Allison: Samochód nie jest łatwy do prowadzenia

James Allison przyznał podczas dzisiejszej konferencji prasowej, że przyczyną utraty przez Ferrari miejsca w ścisłej czołówce były działania na krótką metę. Dyrektor techniczny włoskiego zespołu zaznaczył, że ekipa z Maranello ma wszystko, co jest potrzebne, aby odnosić sukcesy. Nowe porządki i zmiana mentalna, nad którymi pracuje Marco Mattiaci, powinny pozwolić powrócić włoskiej legendzie na właściwe tory.

“Nie uważam, że Ferrari brakuje zasobów, czy wysoko wykwalifikowanej kadry lub dobrych kierowców. Mamy wiele kluczowych elementów potrzebnych do odniesienia sukcesu.”

“To co próbujemy zrobić, a Marco jest pionierem, to identyfikacja obszarów, w których jeszcze nie jesteśmy na mistrzowskim poziomie i ich poprawa. Większość tych słabości leży w sferze organizacji i tendencji do pracy na krótką metę.”

Tegoroczna konstrukcja nie należy do najbardziej udanych, a szczególnie nie leży Kimiemu Raikkonenowi, który traci do Alonso już prawie sto punktów. Allison uważa, że duża część odpowiedzialności za słabą formę Fina spada na Ferrari. Włoski zespół, mimo sporej ilości czasu, który upłynął od początku sezonu, nie był w stanie przygotować bolidu na miarę wymagań kierowcy. Dyrektor techniczny jednocześnie zapewnił, że Ferrari stać na przygotowanie konstrukcji, która będzie spełniała oczekiwania obu kierowców.

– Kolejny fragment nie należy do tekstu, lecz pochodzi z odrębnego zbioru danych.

(* ===== verification/Socket.v ===== *)
(** * BSD sockets (net/socket/socket.c)

    The table of sockets over the TCP sockets of [Tcp] and the network of [Net], the ring
    buffers, descriptors and ports, and the calls of the interface. A pointer to a socket is
    its index in the table. A call returns the state and its result, -1 on failure with the
    code in [socket_errno]. *)
From S2P Require Import Prelude Memory Ring Netbuf Net IpText Chain Tcp Udp.

Definition AF_INET : Z := 2.
Definition SOCK_STREAM : Z := 1.
Definition SOCK_DGRAM : Z := 2.
Definition SOCK_RAW : Z := 3.
Definition IPPROTO_TCP : Z := 6.
Definition IPPROTO_UDP : Z := 17.
Definition IPPROTO_RAW : Z := 255.
Definition SOL_SOCKET : Z := 1.
Definition SOL_TCP : Z := 6.
Definition SO_REUSEADDR : Z := 2.
Definition SO_TYPE : Z := 3.
Definition SO_ERROR : Z := 4.
Definition SO_BROADCAST : Z := 6.
Definition SO_SNDBUF : Z := 7.
Definition SO_RCVBUF : Z := 8.
Definition SO_KEEPALIVE : Z := 9.
Definition SO_RCVTIMEO : Z := 20.
Definition SO_SNDTIMEO : Z := 21.
Definition MSG_PEEK : Z := 0x02.
Definition SHUT_RD : Z := 0.
Definition SHUT_WR : Z := 1.
Definition SHUT_RDWR : Z := 2.
Definition INADDR_NONE : Z := 0xFFFFFFFF.
Definition SOCKET_MAX_COUNT : Z := 256.
Definition SOCKET_BACKLOG_MAX : Z := 128.
Definition SOCKET_BUFFER_SIZE : Z := 65536.
Definition SOCKET_FD_BASE : Z := 1000.
Definition SOCKET_FLAG_NONBLOCK : Z := BIT 0.
Definition EDESTADDRREQ : Z := 89.
Definition ENOPROTOOPT : Z := 92.
Definition EPROTONOSUPPORT : Z := 93.
Definition ESOCKTNOSUPPORT : Z := 94.
Definition EOPNOTSUPP : Z := 95.
Definition EAFNOSUPPORT : Z := 97.
Definition EADDRINUSE : Z := 98.
Definition ENETUNREACH : Z := 101.
Definition ECONNRESET : Z := 104.
Definition EISCONN : Z := 106.
Definition ENOTCONN : Z := 107.
Definition ETIMEDOUT : Z := 110.
Definition ECONNREFUSED : Z := 111.
Definition EINVAL : Z := 22.
Definition ENOMEM : Z := 12.
Definition EBADF : Z := 9.
Definition EAGAIN : Z := 11.
Definition EWOULDBLOCK : Z := EAGAIN.
Definition TCP_ERR_TIMEOUT : Z := -5.
Definition TCP_ERR_CLOSED : Z := -9.
Definition sizeof_sockaddr_in : Z := 16.
Definition sizeof_int : Z := 4.
Definition sizeof_pointer : Z := 8.

Inductive socket_state :=
| SOCKET_STATE_UNBOUND | SOCKET_STATE_BOUND | SOCKET_STATE_LISTENING | SOCKET_STATE_CONNECTING
| SOCKET_STATE_CONNECTED | SOCKET_STATE_CLOSING | SOCKET_STATE_CLOSED.
#[export] Instance socket_state_eq_dec : EqDecision socket_state.
Proof. solve_decision. Defined.

(** The port and the address are in network byte order. *)
Record sockaddr_in := mk_addr { sin_family : Z; sin_port : Z; sin_addr : Z; sin_zero : list Z }.
Definition zero_addr : sockaddr_in := mk_addr 0 0 0 (repeat 0 8).
(** [sb_ptr] is the address of the buffer, NULL when there is none. *)
Record socket_buffer := mk_sbuf { sb_ptr : Z; sb_data : Z -> Z; sb_capacity : Z; sb_head : Z; sb_tail : Z; sb_count : Z }.
Definition zero_buffer : socket_buffer := mk_sbuf NULL (fun _ => 0) 0 0 0 0.
Record socket_t := mk_socket {
  so_fd : Z;
  so_domain : Z;
  so_type : Z;
  so_protocol : Z;
  so_state : socket_state;
  so_error : Z;
  so_flags : Z;
  so_local : sockaddr_in;
  so_remote : sockaddr_in;
  so_bound : bool;
  so_send_buffer : socket_buffer;
  so_recv_buffer : socket_buffer;
  so_backlog : Z;
  so_accept_queue : Z;
  so_accept_queue_len : Z;
  so_parent : option Z;
  so_reuse_addr : bool;
  so_broadcast : bool;
  so_keepalive : bool;
  so_send_timeout : Z;
  so_recv_timeout : Z;
  so_bytes_sent : Z;
  so_bytes_recv : Z;
  so_packets_sent : Z;
  so_packets_recv : Z;
  so_owner_pid : Z;
  so_proto_data : Z;
  so_in_use : bool;
}.
Definition zero_socket : socket_t :=
  mk_socket 0 0 0 0 SOCKET_STATE_UNBOUND 0 0 zero_addr zero_addr false zero_buffer zero_buffer 0 0 0 None false false false 0 0 0 0 0 0 0 0 false.
Definition set_so_ident (d : Z) (t : Z) (p : Z) (s : socket_t) : socket_t :=
  mk_socket (so_fd s) d t p (so_state s) (so_error s) (so_flags s) (so_local s) (so_remote s) (so_bound s) (so_send_buffer s) (so_recv_buffer s)
    (so_backlog s) (so_accept_queue s) (so_accept_queue_len s) (so_parent s) (so_reuse_addr s) (so_broadcast s) (so_keepalive s) (so_send_timeout s)
    (so_recv_timeout s) (so_bytes_sent s) (so_bytes_recv s) (so_packets_sent s) (so_packets_recv s) (so_owner_pid s) (so_proto_data s) (so_in_use s).
Definition set_so_state (v : socket_state) (s : socket_t) : socket_t :=
  mk_socket (so_fd s) (so_domain s) (so_type s) (so_protocol s) v (so_error s) (so_flags s) (so_local s) (so_remote s) (so_bound s) (so_send_buffer s)
    (so_recv_buffer s) (so_backlog s) (so_accept_queue s) (so_accept_queue_len s) (so_parent s) (so_reuse_addr s) (so_broadcast s) (so_keepalive s)
    (so_send_timeout s) (so_recv_timeout s) (so_bytes_sent s) (so_bytes_recv s) (so_packets_sent s) (so_packets_recv s) (so_owner_pid s)
    (so_proto_data s) (so_in_use s).
Definition set_so_error (v : Z) (s : socket_t) : socket_t :=
  mk_socket (so_fd s) (so_domain s) (so_type s) (so_protocol s) (so_state s) v (so_flags s) (so_local s) (so_remote s) (so_bound s) (so_send_buffer s)
    (so_recv_buffer s) (so_backlog s) (so_accept_queue s) (so_accept_queue_len s) (so_parent s) (so_reuse_addr s) (so_broadcast s) (so_keepalive s)
    (so_send_timeout s) (so_recv_timeout s) (so_bytes_sent s) (so_bytes_recv s) (so_packets_sent s) (so_packets_recv s) (so_owner_pid s)
    (so_proto_data s) (so_in_use s).
Definition set_so_bind (a : sockaddr_in) (b : bool) (s : socket_t) : socket_t :=
  mk_socket (so_fd s) (so_domain s) (so_type s) (so_protocol s) (so_state s) (so_error s) (so_flags s) a (so_remote s) b (so_send_buffer s)
    (so_recv_buffer s) (so_backlog s) (so_accept_queue s) (so_accept_queue_len s) (so_parent s) (so_reuse_addr s) (so_broadcast s) (so_keepalive s)
    (so_send_timeout s) (so_recv_timeout s) (so_bytes_sent s) (so_bytes_recv s) (so_packets_sent s) (so_packets_recv s) (so_owner_pid s)
    (so_proto_data s) (so_in_use s).
Definition set_so_remote (v : sockaddr_in) (s : socket_t) : socket_t :=
  mk_socket (so_fd s) (so_domain s) (so_type s) (so_protocol s) (so_state s) (so_error s) (so_flags s) (so_local s) v (so_bound s) (so_send_buffer s)
    (so_recv_buffer s) (so_backlog s) (so_accept_queue s) (so_accept_queue_len s) (so_parent s) (so_reuse_addr s) (so_broadcast s) (so_keepalive s)
    (so_send_timeout s) (so_recv_timeout s) (so_bytes_sent s) (so_bytes_recv s) (so_packets_sent s) (so_packets_recv s) (so_owner_pid s)
    (so_proto_data s) (so_in_use s).
Definition set_so_send_buffer (v : socket_buffer) (s : socket_t) : socket_t :=
  mk_socket (so_fd s) (so_domain s) (so_type s) (so_protocol s) (so_state s) (so_error s) (so_flags s) (so_local s) (so_remote s) (so_bound s) v
    (so_recv_buffer s) (so_backlog s) (so_accept_queue s) (so_accept_queue_len s) (so_parent s) (so_reuse_addr s) (so_broadcast s) (so_keepalive s)
    (so_send_timeout s) (so_recv_timeout s) (so_bytes_sent s) (so_bytes_recv s) (so_packets_sent s) (so_packets_recv s) (so_owner_pid s)
    (so_proto_data s) (so_in_use s).
Definition set_so_recv_buffer (v : socket_buffer) (s : socket_t) : socket_t :=
  mk_socket (so_fd s) (so_domain s) (so_type s) (so_protocol s) (so_state s) (so_error s) (so_flags s) (so_local s) (so_remote s) (so_bound s)
    (so_send_buffer s) v (so_backlog s) (so_accept_queue s) (so_accept_queue_len s) (so_parent s) (so_reuse_addr s) (so_broadcast s) (so_keepalive s)
    (so_send_timeout s) (so_recv_timeout s) (so_bytes_sent s) (so_bytes_recv s) (so_packets_sent s) (so_packets_recv s) (so_owner_pid s)
    (so_proto_data s) (so_in_use s).
Definition set_so_queue (n : Z) (p : Z) (k : Z) (s : socket_t) : socket_t :=
  mk_socket (so_fd s) (so_domain s) (so_type s) (so_protocol s) (so_state s) (so_error s) (so_flags s) (so_local s) (so_remote s) (so_bound s)
    (so_send_buffer s) (so_recv_buffer s) n p k (so_parent s) (so_reuse_addr s) (so_broadcast s) (so_keepalive s) (so_send_timeout s)
    (so_recv_timeout s) (so_bytes_sent s) (so_bytes_recv s) (so_packets_sent s) (so_packets_recv s) (so_owner_pid s) (so_proto_data s) (so_in_use s).
Definition set_so_parent (v : option Z) (s : socket_t) : socket_t :=
  mk_socket (so_fd s) (so_domain s) (so_type s) (so_protocol s) (so_state s) (so_error s) (so_flags s) (so_local s) (so_remote s) (so_bound s)
    (so_send_buffer s) (so_recv_buffer s) (so_backlog s) (so_accept_queue s) (so_accept_queue_len s) v (so_reuse_addr s) (so_broadcast s)
    (so_keepalive s) (so_send_timeout s) (so_recv_timeout s) (so_bytes_sent s) (so_bytes_recv s) (so_packets_sent s) (so_packets_recv s)
    (so_owner_pid s) (so_proto_data s) (so_in_use s).
Definition set_so_reuse (v : bool) (s : socket_t) : socket_t :=
  mk_socket (so_fd s) (so_domain s) (so_type s) (so_protocol s) (so_state s) (so_error s) (so_flags s) (so_local s) (so_remote s) (so_bound s)
    (so_send_buffer s) (so_recv_buffer s) (so_backlog s) (so_accept_queue s) (so_accept_queue_len s) (so_parent s) v (so_broadcast s) (so_keepalive s)
    (so_send_timeout s) (so_recv_timeout s) (so_bytes_sent s) (so_bytes_recv s) (so_packets_sent s) (so_packets_recv s) (so_owner_pid s)
    (so_proto_data s) (so_in_use s).
Definition set_so_broadcast (v : bool) (s : socket_t) : socket_t :=
  mk_socket (so_fd s) (so_domain s) (so_type s) (so_protocol s) (so_state s) (so_error s) (so_flags s) (so_local s) (so_remote s) (so_bound s)
    (so_send_buffer s) (so_recv_buffer s) (so_backlog s) (so_accept_queue s) (so_accept_queue_len s) (so_parent s) (so_reuse_addr s) v
    (so_keepalive s) (so_send_timeout s) (so_recv_timeout s) (so_bytes_sent s) (so_bytes_recv s) (so_packets_sent s) (so_packets_recv s)
    (so_owner_pid s) (so_proto_data s) (so_in_use s).
Definition set_so_keepalive (v : bool) (s : socket_t) : socket_t :=
  mk_socket (so_fd s) (so_domain s) (so_type s) (so_protocol s) (so_state s) (so_error s) (so_flags s) (so_local s) (so_remote s) (so_bound s)
    (so_send_buffer s) (so_recv_buffer s) (so_backlog s) (so_accept_queue s) (so_accept_queue_len s) (so_parent s) (so_reuse_addr s) (so_broadcast s)
    v (so_send_timeout s) (so_recv_timeout s) (so_bytes_sent s) (so_bytes_recv s) (so_packets_sent s) (so_packets_recv s) (so_owner_pid s)
    (so_proto_data s) (so_in_use s).
Definition set_so_timeouts (v : Z) (w : Z) (s : socket_t) : socket_t :=
  mk_socket (so_fd s) (so_domain s) (so_type s) (so_protocol s) (so_state s) (so_error s) (so_flags s) (so_local s) (so_remote s) (so_bound s)
    (so_send_buffer s) (so_recv_buffer s) (so_backlog s) (so_accept_queue s) (so_accept_queue_len s) (so_parent s) (so_reuse_addr s) (so_broadcast s)
    (so_keepalive s) v w (so_bytes_sent s) (so_bytes_recv s) (so_packets_sent s) (so_packets_recv s) (so_owner_pid s) (so_proto_data s) (so_in_use s).
Definition set_so_sent (v : Z) (w : Z) (s : socket_t) : socket_t :=
  mk_socket (so_fd s) (so_domain s) (so_type s) (so_protocol s) (so_state s) (so_error s) (so_flags s) (so_local s) (so_remote s) (so_bound s)
    (so_send_buffer s) (so_recv_buffer s) (so_backlog s) (so_accept_queue s) (so_accept_queue_len s) (so_parent s) (so_reuse_addr s) (so_broadcast s)
    (so_keepalive s) (so_send_timeout s) (so_recv_timeout s) v (so_bytes_recv s) w (so_packets_recv s) (so_owner_pid s) (so_proto_data s)
    (so_in_use s).
Definition set_so_received (v : Z) (w : Z) (s : socket_t) : socket_t :=
  mk_socket (so_fd s) (so_domain s) (so_type s) (so_protocol s) (so_state s) (so_error s) (so_flags s) (so_local s) (so_remote s) (so_bound s)
    (so_send_buffer s) (so_recv_buffer s) (so_backlog s) (so_accept_queue s) (so_accept_queue_len s) (so_parent s) (so_reuse_addr s) (so_broadcast s)
    (so_keepalive s) (so_send_timeout s) (so_recv_timeout s) (so_bytes_sent s) v (so_packets_sent s) w (so_owner_pid s) (so_proto_data s)
    (so_in_use s).
Definition set_so_proto (v : Z) (s : socket_t) : socket_t :=
  mk_socket (so_fd s) (so_domain s) (so_type s) (so_protocol s) (so_state s) (so_error s) (so_flags s) (so_local s) (so_remote s) (so_bound s)
    (so_send_buffer s) (so_recv_buffer s) (so_backlog s) (so_accept_queue s) (so_accept_queue_len s) (so_parent s) (so_reuse_addr s) (so_broadcast s)
    (so_keepalive s) (so_send_timeout s) (so_recv_timeout s) (so_bytes_sent s) (so_bytes_recv s) (so_packets_sent s) (so_packets_recv s)
    (so_owner_pid s) v (so_in_use s).
Definition set_so_slot (v : Z) (b : bool) (s : socket_t) : socket_t :=
  mk_socket v (so_domain s) (so_type s) (so_protocol s) (so_state s) (so_error s) (so_flags s) (so_local s) (so_remote s) (so_bound s)
    (so_send_buffer s) (so_recv_buffer s) (so_backlog s) (so_accept_queue s) (so_accept_queue_len s) (so_parent s) (so_reuse_addr s) (so_broadcast s)
    (so_keepalive s) (so_send_timeout s) (so_recv_timeout s) (so_bytes_sent s) (so_bytes_recv s) (so_packets_sent s) (so_packets_recv s)
    (so_owner_pid s) (so_proto_data s) b.

(** ** Ring buffers *)

Definition socket_buffer_write (b : socket_buffer) (data : list Z) : socket_buffer * Z :=
  let len := Z.of_nat (length data) in
  if (sb_ptr b =? NULL) || (len =? 0) then (b, 0)
  else
    let available := u64 (sb_capacity b - sb_count b) in
    let len := if available <? len then available else len in
    let '(d, tl) := ring_in (take (Z.to_nat len) data) (sb_capacity b) (sb_data b) (sb_tail b) in
    (mk_sbuf (sb_ptr b) d (sb_capacity b) (sb_head b) tl (u64 (sb_count b + len)), len).
(** The buffer, the bytes and their number. *)
Definition socket_buffer_read (b : socket_buffer) (len : Z) (peek : bool) : socket_buffer * list Z * Z :=
  if (sb_ptr b =? NULL) || (sb_count b =? 0) || (len =? 0) then (b, [], 0)
  else
    let to_read := if len <? sb_count b then len else sb_count b in
    let '(l, hd) := ring_out (Z.to_nat to_read) (sb_capacity b) (sb_data b) (sb_head b) in
    (if peek then b else mk_sbuf (sb_ptr b) (sb_data b) (sb_capacity b) hd (sb_tail b) (u64 (sb_count b - to_read)), l, to_read).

“Samochód nie jest łatwy do prowadzenia. Szczególnie w przypadku Kimiego, on bardzo nie lubi sposobu w jaki zachowuje się przód samochodu.”

“Kimi jest kierowcą, który lubi mocny i przewidywalny układ kierowniczy – dzięki temu może pokazać swoje umiejętności. To nie jest coś, co udało mu się znaleźć w Ferrari i coś, czego nie byliśmy w stanie mu zapewnić.”

“Nie ma powodu, dla którego nie bylibyśmy w stanie zapewnić obu kierowcom bolidu, który zadowoli obu kierowców. Każdy kierowca odpowie na na większy docisk, każdy kierowca odpowie na więcej mocy, każdy odpowie na większą ilość przyczepności mechanicznej – wszystkie te rzeczy znajdą się w przyszłorocznym samochodzie. Mam nadzieję, że obaj kierowcy będą zadowoleni z wyników tej pracy.”

Uzupełnieniem wypowiedzi dyrektora technicznego zespoły Ferrari są słowa Marco Mattiaciego, który zdradził dzisiaj, że James Allison jest w pełni odpowiedzialny za projekt przyszłorocznego bolidu, oznaczonego roboczym numerem 666.